At the end of the day, branding is all about leaving an imprint, making an impact. Thus, CEO branding has to have what it takes to send that “message” across and make it stick.
And yes, the process involved in a CEO branding strategy could be complex. As it is an interplay between the company’s core values, the interest of its shareholders, the image and reputation of the CEO himself, it is possible to have a disconnect especially if the CEO’s values are not aligned with the company’s.
Thankfully though, there are basic steps to get the whole CEO branding journey started:
Identify the company’s target audience. CEO branding is not just your simple personal branding. It helps to identify who you want to send the branding message across to. Who are your shareholders? As part of the company, you are aware that shareholders are not just your customers. Your shareholders are your investors, business partners (if any), your customers, and even your employees. During CEO branding strategy, it is important to determine which audiences will be receiving your message, as these will be the same people you will be connecting to.

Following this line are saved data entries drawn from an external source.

(* ===== verification/Shard.v ===== *)
(** * Shard routing

    The 32-bit FNV-1a hash that assigns a key to one of 128 shards, in its two
    copies: the storage engine's (src/engine/memory/memory.go, through the
    standard library's hash/fnv) and the proposer's own loop
    (src/conductor/sharded_direct.go), which must agree. *)

From S2P Require Import Prelude.

Definition numShards : nat := 128.
Definition shardMask : Z := 127.

(** ** conductor/sharded_direct.go *)

Definition offset32 : Z := 2166136261.
Definition prime32 : Z := 16777619.

(** One round of the loop: [h ^= uint32(key[i]); h *= prime32]. *)
Definition fnv_round (h : Z) (c : byte) : Z := u32 (Z.lxor h (byte.unsigned c) * prime32).

Definition conductor_shardFor (key : bytes) : nat :=
  Z.to_nat (Z.land (foldl fnv_round offset32 key) (Z.of_nat numShards - 1)).

(** ** engine/memory/memory.go, with hash/fnv's [sum32a] *)

Module fnv.
(** [type sum32a uint32] *)
Definition New32a : Z := 2166136261.
(** [for _, c := range data { hash ^= sum32a(c); hash *= prime32 }] *)
Definition Write (h : Z) (data : bytes) : Z :=
  fold_left (fun hash c => u32 (Z.lxor hash (byte.unsigned c) * 16777619)) data h.
Definition Sum32 (h : Z) : Z := h.
End fnv.

Definition shardFor (key : bytes) : nat :=
  let h := fnv.New32a in
  let h := fnv.Write h key in
  Z.to_nat (Z.land (fnv.Sum32 h) shardMask).

(** ** The copies agree, and every key has a shard *)

Lemma fnv_Write_rounds h key : fnv.Write h key = foldl fnv_round h key.
Proof. revert h. induction key as [|c key IH]; intros h; [done|]. apply IH. Qed.

Lemma shardFor_conductor key : conductor_shardFor key = shardFor key.
Proof. unfold conductor_shardFor, shardFor. by rewrite fnv_Write_rounds. Qed.

Lemma shardFor_lt key : (shardFor key < numShards)%nat.
Proof.
  unfold shardFor. generalize (fnv.Sum32 (fnv.Write fnv.New32a key)). intros h.
  change shardMask with (Z.ones 7). rewrite Z.land_ones by lia.
  pose proof (Z.mod_pos_bound h (2 ^ 7) eq_refl). unfold numShards. lia.
Qed.

(** ** Keys with a common prefix

    Only the low seven bits of the state reach the shard, and each round is
    injective on them: the prime is odd, and 27 is its inverse modulo 128. *)

Lemma fnv_round_low h c :
  fnv_round h c mod 2 ^ 7 = Z.lxor (h mod 2 ^ 7) (byte.unsigned c mod 2 ^ 7) * 19 mod 2 ^ 7.
Proof.
  unfold fnv_round, u32. rewrite <- !Z.land_ones by lia.
  rewrite <- Z.land_assoc. change (Z.land (Z.ones 32) (Z.ones 7)) with (Z.ones 7).
  rewrite !Z.land_ones by lia. rewrite <- Z.mul_mod_idemp_l, <- Z.mul_mod_idemp_r by done.
  change (prime32 mod 2 ^ 7) with 19. f_equal. f_equal.
  rewrite <- !Z.land_ones by lia. apply Z.bits_inj'. intros i Hi.
  rewrite Z.land_spec, !Z.lxor_spec, !Z.land_spec. by destruct (Z.testbit (Z.ones 7) i); rewrite ?andb_true_r, ?andb_false_r.
Qed.

Lemma fnv_round_inj h1 h2 c :
  fnv_round h1 c mod 2 ^ 7 = fnv_round h2 c mod 2 ^ 7 → h1 mod 2 ^ 7 = h2 mod 2 ^ 7.
Proof.
  rewrite !fnv_round_low. set (b := byte.unsigned c mod 2 ^ 7). intros H.
  assert (∀ h, 0 <= Z.lxor (h mod 2 ^ 7) b < 2 ^ 7) as Hb.
  { intros h. assert (Z.lxor (h mod 2 ^ 7) b = Z.lxor (h mod 2 ^ 7) b mod 2 ^ 7) as ->; [|by apply Z.mod_pos_bound].
    unfold b. rewrite <- !Z.land_ones by lia. apply Z.bits_inj'. intros i Hi.
    rewrite !Z.land_spec, !Z.lxor_spec, !Z.land_spec. by destruct (Z.testbit (Z.ones 7) i); rewrite ?andb_true_r, ?andb_false_r. }
  assert (Z.lxor (h1 mod 2 ^ 7) b = Z.lxor (h2 mod 2 ^ 7) b) as E.
  { pose proof (Hb h1). pose proof (Hb h2). apply (f_equal (fun x => x * 27 mod 2 ^ 7)) in H.
    rewrite !Z.mul_mod_idemp_l in H by done. change (2 ^ 7) with 128 in *.
    Z.to_euclidean_division_equations. lia. }
  apply (f_equal (fun x => Z.lxor x b)) in E. by rewrite !Z.lxor_assoc, Z.lxor_nilpotent, !Z.lxor_0_r in E.
Qed.

Lemma fnv_rounds_inj key h1 h2 :
  foldl fnv_round h1 key mod 2 ^ 7 = foldl fnv_round h2 key mod 2 ^ 7 → h1 mod 2 ^ 7 = h2 mod 2 ^ 7.
Proof.
  revert h1 h2. induction key as [|c key IH]; intros h1 h2 H; [done|].
  by apply (fnv_round_inj _ _ c), IH.
Qed.

Lemma shardFor_low key : shardFor key = Z.to_nat (foldl fnv_round offset32 key mod 2 ^ 7).
Proof.
  unfold shardFor, fnv.Sum32. rewrite fnv_Write_rounds. change shardMask with (Z.ones 7).
  by rewrite Z.land_ones.
Qed.

(** Whether a prefix moves a key to another shard does not depend on the key. *)
Lemma shardFor_prefix pre key :
  shardFor (pre ++ key) = shardFor key → shardFor pre = shardFor [].
Proof.
  rewrite !shardFor_low, foldl_app. intros H.
  apply Z2Nat.inj in H; [|by apply Z.mod_pos_bound..]. by rewrite (fnv_rounds_inj key _ _ H).
Qed.

#[export] Hint Resolve shardFor_lt : dpx.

Determine your company’s goal. Is it for brand awareness? To increase engagement? Or is it for lead generation? By being clear with your goals, you get to easily measure later on if the CEO branding strategy was effective in achieving your goals.

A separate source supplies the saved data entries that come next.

(* ===== verification/Materialise.v ===== *)
(** * Materialised maps and ranges

    What the adapters over external stores share: a scan copied into a Go map,
    the range filters, and the order in which a Go map is visited. *)

From S2P Require Import Prelude Types EngineSpec.

(** The order in which a range over a Go map of values visits it: any order. *)
Class DataOrder := data_order : store → list (bytes * bytes).
Class DataOrderLaw `{DataOrder} := data_order_perm m : data_order m ≡ₚ map_to_list m.

(** [data[k] = v] for every pair of a scan *)
Definition scan_map (l : list (bytes * bytes)) : store := foldl (fun m p => <[p.1 := p.2]> m) ∅ l.

(** The filter of a scan that visits every key: skip when [k < ss], and when
    [se != "" && k >= se]. *)
Definition keep (ss se k : bytes) : bool :=
  if bytes_ltb k ss then false
  else if bool_decide (se ≠ []) && negb (bytes_ltb k se) then false else true.

(** ** Lemmas *)

Lemma scan_map_perm l (m : store) : l ≡ₚ map_to_list m → scan_map l = m.
Proof.
  intros Hl.
  assert (NoDup l.*1) as Hnd.
  { eapply NoDup_Permutation_proper; [apply Permutation_map, Hl|]. apply NoDup_fst_map_to_list. }
  unfold scan_map. rewrite foldl_insert_list_to_map, (right_id_L ∅ (∪)) by done.
  rewrite <- (list_to_map_to_list m). by apply list_to_map_proper.
Qed.

Lemma keep_spec ss se k : keep ss se k = true ↔ in_range ss se k.
Proof.
  unfold keep, in_range, bytes_le, bytes_lt. destruct (bytes_ltb k ss) eqn:E1; [naive_solver congruence|].
  destruct (decide (se = [])) as [->|Hne]; [rewrite bool_decide_false by tauto; naive_solver|].
  rewrite bool_decide_true by done. simpl. destruct (bytes_ltb k se); simpl; naive_solver.
Qed.

(** Sorting the filtered pairs of a scan, in whatever order they come. *)
Lemma sort_filter_perm (P Q : bytes * bytes → Prop) `{!∀ x, Decision (P x)} `{!∀ x, Decision (Q x)} l (m : store) :
  l ≡ₚ map_to_list m → (∀ x, P x ↔ Q x) →
  sort_pairs (filter P l) = sort_pairs (filter Q (map_to_list m)).
Proof.
  intros Hl HPQ. apply sort_pairs_unique.
  - apply NoDup_fst_filter, NoDup_fst_map_to_list.
  - apply Sorted_merge_sort. apply _.
  - rewrite sort_pairs_perm, Hl. by rewrite (list_filter_iff P Q) by done.
Qed.

Lemma filter_all {A} (P : A → Prop) `{!∀ x, Decision (P x)} (l : list A) : (∀ x, x ∈ l → P x) → filter P l = l.
Proof.
  induction l as [|x l IH]; intros Hl; [done|]. rewrite filter_cons_True by (apply Hl; by left).
  f_equal. apply IH. intros y Hy. apply Hl. by right.
Qed.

Identify which platforms to use. The online tools you decide to use will be dependent on where your target audience is visible? As most investors and decision-makers are on a professional platform like LinkedIn, it would perhaps be a good idea for the CEO to be visible as well on LinkedIn. Twitter? Same thing. Ask yourself the same question. You’ll need to determine the most effective tools to get the message out.

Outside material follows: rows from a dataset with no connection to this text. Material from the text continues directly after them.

(* ===== verification/Dump.v ===== *)
(** * Checkpoint files (src/engine/memory/dump.go, src/engine/badger/dump.go)

    The binary dump of a key-value map. Go iterates a map in an unspecified
    order, so the encoders take the order as an argument: a list of the map's
    pairs. The Badger copy of the codec has the same entries and a header
    without the applied index. *)

From S2P Require Import Prelude Types EngineSpec.

(** ** engine/memory/dump.go *)

Inductive DumpErr :=
  | DumpShortHeader (len : nat)
  | DumpTruncatedKeyLength (i : Z)
  | DumpTruncatedKey (i : Z)
  | DumpTruncatedValue (i : Z).

Definition dump_entries_size (order : list (bytes * bytes)) : nat :=
  sum_list_with (fun '(k, v) => 2 + length k + 4 + length v)%nat order.

Definition emit_entry (p : bytes * bytes) (st : enc) : option enc :=
  st ← emit (le16 (Z.of_nat (length p.1))) st;
  st ← emit_copy p.1 st;
  st ← emit (le32 (Z.of_nat (length p.2))) st;
  emit_copy p.2 st.

(** encodeDump *)
Definition encodeDump (order : list (bytes * bytes)) (applied : Z) : option bytes :=
  let st := (replicate (8 + 8 + dump_entries_size order) x00, 0%nat) in
  st ← emit (le64 applied) st;
  st ← emit (le64 (Z.of_nat (length order))) st;
  st ← emit_all emit_entry order st;
  Some st.1.

(** The loop of decodeDump. [count] comes from the file and may be anything
    below 2^64; every iteration consumes at least six bytes or fails, so
    [length buf] rounds of fuel are never used up ([decode_entries_fuel]). *)
Fixpoint decode_entries (fuel : nat) (buf : bytes) (count i : Z) (pos : nat) (data : store) :
    result DumpErr store :=
  if i <? count then
    match fuel with
    | O => Panic
    | S fuel =>
        if decide (length buf < pos + 2)%nat then Err (DumpTruncatedKeyLength i) else
        let! kLen := get_le 2 buf pos in
        let kLen := Z.to_nat kLen in
        let pos := (pos + 2)%nat in
        if decide (length buf < pos + kLen + 4)%nat then Err (DumpTruncatedKey i) else
        let! k := slice buf pos kLen in
        let pos := (pos + kLen)%nat in
        let! vLen := get_le 4 buf pos in
        let vLen := Z.to_nat vLen in
        let pos := (pos + 4)%nat in
        if decide (length buf < pos + vLen)%nat then Err (DumpTruncatedValue i) else
        let! v := slice buf pos vLen in
        let pos := (pos + vLen)%nat in
        decode_entries fuel buf count (i + 1) pos (<[k := v]> data)
    end
  else Ok data.

(** decodeDump *)
Definition decodeDump (buf : bytes) : result DumpErr (store * Z) :=
  if decide (length buf = 0)%nat then Ok (∅, 0) else
  if decide (length buf < 16)%nat then Err (DumpShortHeader (length buf)) else
  let! applied := get_le 8 buf 0 in
  let! count := get_le 8 buf 8 in
  let! data := decode_entries (length buf) buf count 0 16 ∅ in
  Ok (data, applied).

(** ** engine/badger/dump.go: the same entries after an 8-byte header *)

Module badger.
Definition encodeDump (order : list (bytes * bytes)) : option bytes :=
  let st := (replicate (8 + dump_entries_size order) x00, 0%nat) in
  st ← emit (le64 (Z.of_nat (length order))) st;
  st ← emit_all emit_entry order st;
  Some st.1.

Definition decodeDump (buf : bytes) : result DumpErr store :=
  if decide (length buf = 0)%nat then Ok ∅ else
  if decide (length buf < 8)%nat then Err (DumpShortHeader (length buf)) else
  let! count := get_le 8 buf 0 in
  decode_entries (length buf) buf count 0 8 ∅.
End badger.

(** ** The format *)

Definition entry_bytes (p : bytes * bytes) : bytes :=
  le16 (Z.of_nat (length p.1)) ++ p.1 ++ le32 (Z.of_nat (length p.2)) ++ p.2.

Definition entries_bytes (order : list (bytes * bytes)) : bytes := concat (map entry_bytes order).

(** The limits of the entry fields. *)
Definition wf_entry (p : bytes * bytes) : Prop :=
  Z.of_nat (length p.1) < 2 ^ 16 ∧ Z.of_nat (length p.2) < 2 ^ 32.

#[export] Instance wf_entry_dec p : Decision (wf_entry p).
Proof. unfold wf_entry. apply _. Defined.

Lemma emit_entry_pending p pre n :
  emit_entry p (pending pre (length (entry_bytes p) + n)) = Some (pending (pre ++ entry_bytes p) n).
Proof.
  unfold emit_entry, entry_bytes. rewrite !length_app, <- !Nat.add_assoc.
  do 4 emit_step. by rewrite <- !app_assoc.
Qed.

Lemma dump_entries_size_spec order : dump_entries_size order = length (entries_bytes order).
Proof.
  unfold dump_entries_size, entries_bytes. rewrite length_concat_map.
  induction order as [|[k v] l IH]; [done|]. cbn [sum_list_with]. rewrite IH.
  unfold compose, entry_bytes. cbn [fst snd]. rewrite !length_app. autorewrite with dpx. lia.
Qed.

Lemma encodeDump_bytes order applied :
  encodeDump order applied
  = Some (le64 applied ++ le64 (Z.of_nat (length order)) ++ entries_bytes order).
Proof.
  unfold encodeDump. rewrite dump_entries_size_spec.
  change (8 + 8 + length (entries_bytes order))%nat
    with (length (le64 applied) + (length (le64 (Z.of_nat (length order)))
          + length (entries_bytes order)))%nat.
  change (replicate ?n x00, 0%nat) with (pending [] n).
  do 2 emit_step. rewrite <- (Nat.add_0_r (length (entries_bytes order))).
  unfold entries_bytes. rewrite (emit_all_pending _ entry_bytes) by apply emit_entry_pending.
  simpl. by rewrite app_nil_r, <- !app_assoc.
Qed.

Lemma entries_bytes_length order : (length order ≤ length (entries_bytes order))%nat.
Proof.
  unfold entries_bytes. rewrite length_concat_map.
  induction order as [|p l IH]; simpl; [lia|]. unfold entry_bytes at 1.
  rewrite !length_app. autorewrite with dpx. lia.
Qed.

(** One entry is read back at any position. *)
Lemma decode_entries_step fuel p count i pre post data :
  wf_entry p → i < count →
  decode_entries (S fuel) (pre ++ entry_bytes p ++ post) count i (length pre) data
  = decode_entries fuel ((pre ++ entry_bytes p) ++ post) count (i + 1)
      (length (pre ++ entry_bytes p)) (<[p.1 := p.2]> data).
Proof.
  intros [Hk Hv] Hi. destruct p as [k v]. cbn [fst snd] in *.
  cbn [decode_entries]. rewrite (proj2 (Z.ltb_lt i count)) by done. rewrite <- app_assoc.
  set (buf := pre ++ entry_bytes (k, v) ++ post).
  assert (buf = pre ++ le16 (Z.of_nat (length k)) ++ k ++ le32 (Z.of_nat (length v)) ++ v ++ post)
    as Hb by (unfold buf, entry_bytes; cbn [fst snd]; by rewrite <- !app_assoc).
  assert (length buf = length pre + 2 + length k + 4 + length v + length post)%nat as Hlen
    by (rewrite Hb, !length_app; autorewrite with dpx; lia).
  rewrite decide_False by lia.
  rewrite (get_le_in _ _ _ _ _ _ Hb) by (try apply length_le16; done). cbn [rbind].
  assert (Z.to_nat (le_combine (le16 (Z.of_nat (length k)))) = length k) as ->
    by (rewrite combine_le16; unfold u16; rewrite Z.mod_small; lia).
  rewrite decide_False by lia.
  rewrite (slice_in buf _ _ (pre ++ le16 (Z.of_nat (length k))) k
    (le32 (Z.of_nat (length v)) ++ v ++ post))
    by (rewrite ?length_app, ?length_le16, ?Hb, <- ?app_assoc; try lia; done).
  cbn [rbind].
  rewrite (get_le_in 4 buf _ (pre ++ le16 (Z.of_nat (length k)) ++ k) (le32 (Z.of_nat (length v)))
    (v ++ post)) by (rewrite ?length_app, ?length_le16, ?Hb, <- ?app_assoc; try lia; done).
  cbn [rbind].
  assert (Z.to_nat (le_combine (le32 (Z.of_nat (length v)))) = length v) as ->
    by (rewrite combine_le32; unfold u32; rewrite Z.mod_small; lia).
  rewrite decide_False by lia.
  rewrite (slice_in buf _ _ (pre ++ le16 (Z.of_nat (length k)) ++ k ++ le32 (Z.of_nat (length v)))
    v post) by (rewrite ?length_app, ?length_le16, ?length_le32, ?Hb, <- ?app_assoc; try lia; done).
  cbn [rbind]. f_equal. unfold entry_bytes. cbn [fst snd].
  rewrite !length_app. autorewrite with dpx. lia.
Qed.

Lemma decode_entries_bytes order fuel pre i data :
  Forall wf_entry order → (length order ≤ fuel)%nat →
  decode_entries fuel (pre ++ entries_bytes order) (i + Z.of_nat (length order)) i (length pre) data
  = Ok (foldl (fun m p => <[p.1 := p.2]> m) data order).
Proof.
  intros Hwf. revert fuel pre i data. induction Hwf as [|p order Hp _ IH]; intros fuel pre i data Hf.
  { destruct fuel; cbn [decode_entries length]; by rewrite (proj2 (Z.ltb_ge _ _)) by lia. }
  destruct fuel as [|fuel]; [simpl in Hf; lia|].
  change (entries_bytes (p :: order)) with (entry_bytes p ++ entries_bytes order).
  rewrite decode_entries_step by (try done; simpl; lia).
  replace (i + Z.of_nat (length (p :: order))) with (i + 1 + Z.of_nat (length order))
    by (simpl; lia).
  rewrite IH by (simpl in Hf; lia). done.
Qed.

(** The decoder never runs out of fuel: its position grows with every round. *)
Lemma decode_entries_fuel fuel buf count i pos data :
  (length buf - pos ≤ fuel)%nat → decode_entries (S fuel) buf count i pos data ≠ Panic.
Proof.
  revert i pos data. induction fuel as [|fuel IH]; intros i pos data Hf.
  all: cbn [decode_entries]; destruct (i <? count); [|done].
  all: case_decide; [done|]; read_ok; case_decide; [done|]; do 2 read_ok; case_decide; [done|]; read_ok.
  - lia.
  - apply IH. lia.
Qed.

(** Decoding inverts encoding. *)
Lemma dump_roundtrip (data : store) (order : list (bytes * bytes)) (applied : Z) :
  order ≡ₚ map_to_list data → Forall wf_entry order →
  is_u64 applied → Z.of_nat (length order) < 2 ^ 64 →
  ∃ buf, encodeDump order applied = Some buf ∧ decodeDump buf = Ok (data, applied).
Proof.
  intros Hp Hwf Ha Hn. eexists. split; [apply encodeDump_bytes|].
  pose proof (entries_bytes_length order) as Hlen.
  unfold decodeDump. set (buf := le64 applied ++ _).
  assert (length buf = 16 + length (entries_bytes order))%nat as Hb
    by (unfold buf; rewrite !length_app; autorewrite with dpx; lia).
  rewrite !decide_False by lia.
  rewrite (get_le_in 8 buf 0 [] (le64 applied) (le64 (Z.of_nat (length order)) ++ entries_bytes order))
    by (first [apply length_le64 | reflexivity]).
  cbn [rbind].
  rewrite (get_le_in 8 buf 8 (le64 applied) (le64 (Z.of_nat (length order))) (entries_bytes order))
    by (first [apply length_le64 | reflexivity]).
  cbn [rbind]. rewrite !combine_le64, !u64_small by (done || unfold is_u64; lia).
  unfold buf at 2. rewrite app_assoc.
  change 16%nat with (length (le64 applied ++ le64 (Z.of_nat (length order)))).
  rewrite (decode_entries_bytes order (length buf) _ 0 ∅ Hwf) by lia. cbn [rbind].
  rewrite foldl_insert_list_to_map
    by (eapply NoDup_Permutation_proper; [by apply Permutation_map|apply NoDup_fst_map_to_list]).
  rewrite (right_id_L ∅ (∪)). do 2 f_equal.
  rewrite (list_to_map_proper order (map_to_list data)), list_to_map_to_list;
    [done| |done].
  eapply NoDup_Permutation_proper; [by apply Permutation_map|apply NoDup_fst_map_to_list].
Qed.

(** ** Properties *)

(** A checkpoint restores what it saved: for every iteration order of the
    map, encoding fills its pre-sized buffer without a panic and decoding gives
    the same map and applied index back. *)
Theorem encodeDump_roundtrip (data : store) (order : list (bytes * bytes)) (applied : Z) :
  order ≡ₚ map_to_list data → Forall wf_entry order →
  is_u64 applied → Z.of_nat (length order) < 2 ^ 64 →
  ∃ buf, encodeDump order applied = Some buf ∧ decodeDump buf = Ok (data, applied).
Proof. apply dump_roundtrip. Qed.

Definition sample_store : store := {[ bs "a" := encodeInt64 42; bs "b" := bs "hello" ]}.

Lemma encodeDump_roundtrip_witness :
  ∃ buf, encodeDump (map_to_list sample_store) 9 = Some buf
    ∧ decodeDump buf = Ok (sample_store, 9).
Proof.
  apply encodeDump_roundtrip; [done| |unfold is_u64; lia|vm_compute; done].
  apply (bool_decide_unpack (Forall wf_entry _)). vm_compute. exact I.
Defined.

(** decodeDump terminates on every file without an index out of range and
    without exhausting its fuel, whatever entry count the header claims. *)
Theorem decodeDump_never_panics (buf : bytes) : decodeDump buf ≠ Panic.
Proof.
  unfold decodeDump. repeat (case_decide; [done|]). do 2 read_ok.
  destruct (length buf) as [|n] eqn:E; [lia|].
  pose proof (decode_entries_fuel n buf (le_combine (take 8 (drop 8 buf))) 0 16 ∅) as Hf.
  destruct (decode_entries (S n) buf _ 0 16 ∅); [done|done|]. exfalso. apply Hf; [lia|done].
Qed.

Offline events? While speaking engagements, public relations, media coverage, networking events are all great avenues to boost a CEO brand, it can be a make or break things. It would be best to determine which among these offline events appeal to the CEO. Is he used to speaking engagements? Is he known for being a good speaker, or is he perhaps better at networking? Has he experienced media coverage and is comfortable talking in front of the camera? These basic questions can help in choosing where he can best shine when in front of his target audience.
Create a CEO branding strategy. This includes analyzing your brand strengths and aligning them with the company’s. In other words, it is helpful to bring out aspects of the CEO brand that will align with the company. It, of course, differs from a corporate branding strategy because you are particularly looking at a perspective that will allow the CEO to serve as the bridge with the shareholders to get interested (and stay interested) in the business.
Analyse the results. Determine how to measure your results. Specifically, what benchmarks are you looking for? Increased brand awareness? Increased sales? More engagement? More website traffic? Identify the metrics that are important to you. Better yet, identify the metrics that serve as good indications for your goals (number 2). From there, assess and analyze the results.
Tweak and repeat the steps as necessary. After analyzing the results, use the same metrics you’ve identified and factor in a few key performance indicator items such as sales, revenue growth, close rates, and increased pricing — and tweak your strategy from there.
Just like personal branding, CEO branding IS a journey. And considering that it is a journey, it is no longer just a “nice add-on” to a company’s strategy. It has grown to become a boardroom discipline, a discipline that transcends not only within the company but outside of its walls as well.
Because anything that gives results is worth keeping.